(* ===== verification/Traversal.v ===== *)
(** * Path traversal and sensitive files (wafenginecore/wafhttpcore/urlencode.go,
      phpurlencode.go, normalize.go, traversal.go; check_dir_traversal.go,
      body_detect_mode.go)

    A value is decoded in rounds, spelled in one way, and then tested for leaving the root
    and for well-known files.  Iteration over a Go map has no order; as the checks only
    ask whether some value hits, a list in any order is the same.  Finding the strings of
    a JSON body is the JSON decoder's work: the check gets them as arguments. *)
From S2P Require Import Prelude.
From S2P Require Import GoLib.
From S2P Require Import GoHttp.
From S2P Require Import GoUrl.
From S2P Require Import Lines.
Local Open Scope Z_scope.
Local Open Scope bool_scope.

(** ** Runes: [\[\]rune(s)] and [string(runes)] *)

Module Utf8.
Definition in_range (lo hi : Z) (c : ascii) : bool := (lo <=? code c) && (code c <=? hi).
Definition cont : ascii → bool := in_range 128 191.
Definition low6 (c : ascii) : Z := code c - 128.
Definition replacement : Z := 65533.

(** The accepted range of the second byte, by the first. *)
Definition second2 (a b : ascii) : bool := in_range 194 223 a && cont b.
Definition second3 (a b : ascii) : bool :=
  (in_range 224 224 a && in_range 160 191 b) || (in_range 237 237 a && in_range 128 159 b) ||
  ((in_range 225 236 a || in_range 238 239 a) && cont b).
Definition second4 (a b : ascii) : bool :=
  (in_range 240 240 a && in_range 144 191 b) || (in_range 244 244 a && in_range 128 143 b) || (in_range 241 243 a && cont b).

(** An invalid byte is one replacement rune. *)
Fixpoint runes (s : gostr) : list Z :=
  match s with
  | [] => []
  | a :: s1 =>
      if is_ascii_byte a then code a :: runes s1
      else
        match s1 with
        | b :: s2 =>
            if second2 a b then ((code a - 192) * 64 + low6 b) :: runes s2
            else
              match s2 with
              | c :: s3 =>
                  if second3 a b && cont c then ((code a - 224) * 4096 + low6 b * 64 + low6 c) :: runes s3
                  else
                    match s3 with
                    | d :: s4 =>
                        if second4 a b && cont c && cont d
                        then ((code a - 240) * 262144 + low6 b * 4096 + low6 c * 64 + low6 d) :: runes s4
                        else replacement :: runes s1
                    | [] => replacement :: runes s1
                    end
              | [] => replacement :: runes s1
              end
        | [] => [replacement]
        end
  end.

Definition encode_rune (r : Z) : gostr :=
  if (0 <=? r) && (r <? 128) then [chr r]
  else if (128 <=? r) && (r <? 2048) then [chr (192 + r / 64); chr (128 + r mod 64)]
  else if (2048 <=? r) && (r <? 65536) && negb ((55296 <=? r) && (r <? 57344))
  then [chr (224 + r / 4096); chr (128 + (r / 64) mod 64); chr (128 + r mod 64)]
  else if (65536 <=? r) && (r <? 1114112)
  then [chr (240 + r / 262144); chr (128 + (r / 4096) mod 64); chr (128 + (r / 64) mod 64); chr (128 + r mod 64)]
  else [chr 239; chr 191; chr 189].
Definition encode (rs : list Z) : gostr := concat (map encode_rune rs).
End Utf8.

Module Traversal.
Section traversal.
Context `{UnicodeCase}.

(** ** Decoding *)

Definition isHexDigit (r : Z) : bool := ((48 <=? r) && (r <=? 57)) || ((65 <=? r) && (r <=? 70)) || ((97 <=? r) && (r <=? 102)).
Definition hexCharToInt (r : Z) : Z :=
  if (48 <=? r) && (r <=? 57) then r - 48
  else if (97 <=? r) && (r <=? 102) then r - 97 + 10
  else if (65 <=? r) && (r <=? 70) then r - 65 + 10 else 0.
Definition hexToInt (a b : Z) : Z := hexCharToInt a * 16 + hexCharToInt b.

Fixpoint php_runes (data : list Z) : list Z :=
  match data with
  | [] => []
  | r :: rest =>
      if r =? 43 then 32 :: php_runes rest
      else if r =? 37 then
        match rest with
        | a :: b :: rest' => if isHexDigit a && isHexDigit b then hexToInt a b :: php_runes rest' else r :: php_runes rest
        | _ => r :: php_runes rest
        end
      else r :: php_runes rest
  end.
Definition phpUrlEncode (str : gostr) : gostr := Utf8.encode (php_runes (Utf8.runes str)).

Definition QueryUnescape (s : gostr) : option gostr := unescape s encodeQueryComponent.

Fixpoint WafHttpCoreUrlEncode (encoded : gostr) (maxDepth : nat) : gostr :=
  match maxDepth with
  | O => encoded
  | S depth =>
      match QueryUnescape encoded with
      | None => phpUrlEncode encoded
      | Some decoded => if bool_decide (decoded = encoded) then decoded else WafHttpCoreUrlEncode decoded depth
      end
  end.
Definition NormalizeForDetection (raw : gostr) : gostr := match raw with [] => [] | _ => WafHttpCoreUrlEncode raw 10 end.

(** ** One spelling *)

Definition traversalOverlong : list (gostr * gostr) :=
  [([chr 192; chr 175], $"/"); ([chr 224; chr 128; chr 175], $"/"); ([chr 240; chr 128; chr 128; chr 175], $"/");
   ([chr 192; chr 174], $"."); ([chr 224; chr 128; chr 174], $".");
   ([chr 193; chr 156], $"/"); ([chr 224; chr 129; chr 156], $"/")].

Definition dots4 : gostr := $"....//".
(** The loop that folds dots; [fuel] bounds its rounds. *)
Fixpoint fold_dots (fuel : nat) (s : gostr) : gostr :=
  match fuel with
  | O => s
  | S fuel' => if contains s dots4 then fold_dots fuel' (replace_all [(dots4, $"../")] s) else s
  end.

Definition normalizeTraversalPath (raw : gostr) : gostr :=
  match raw with
  | [] => []
  | _ =>
      let s := NormalizeForDetection raw in
      let s := replace_all traversalOverlong s in
      let s := replace_all [($"\", $"/")] s in
      let s := fold_dots (length s) s in
      to_lower s
  end.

□ □ □ □ □

Reply with one number only: how many lines of the listing hold "match"?

#### [SOLUTION]
11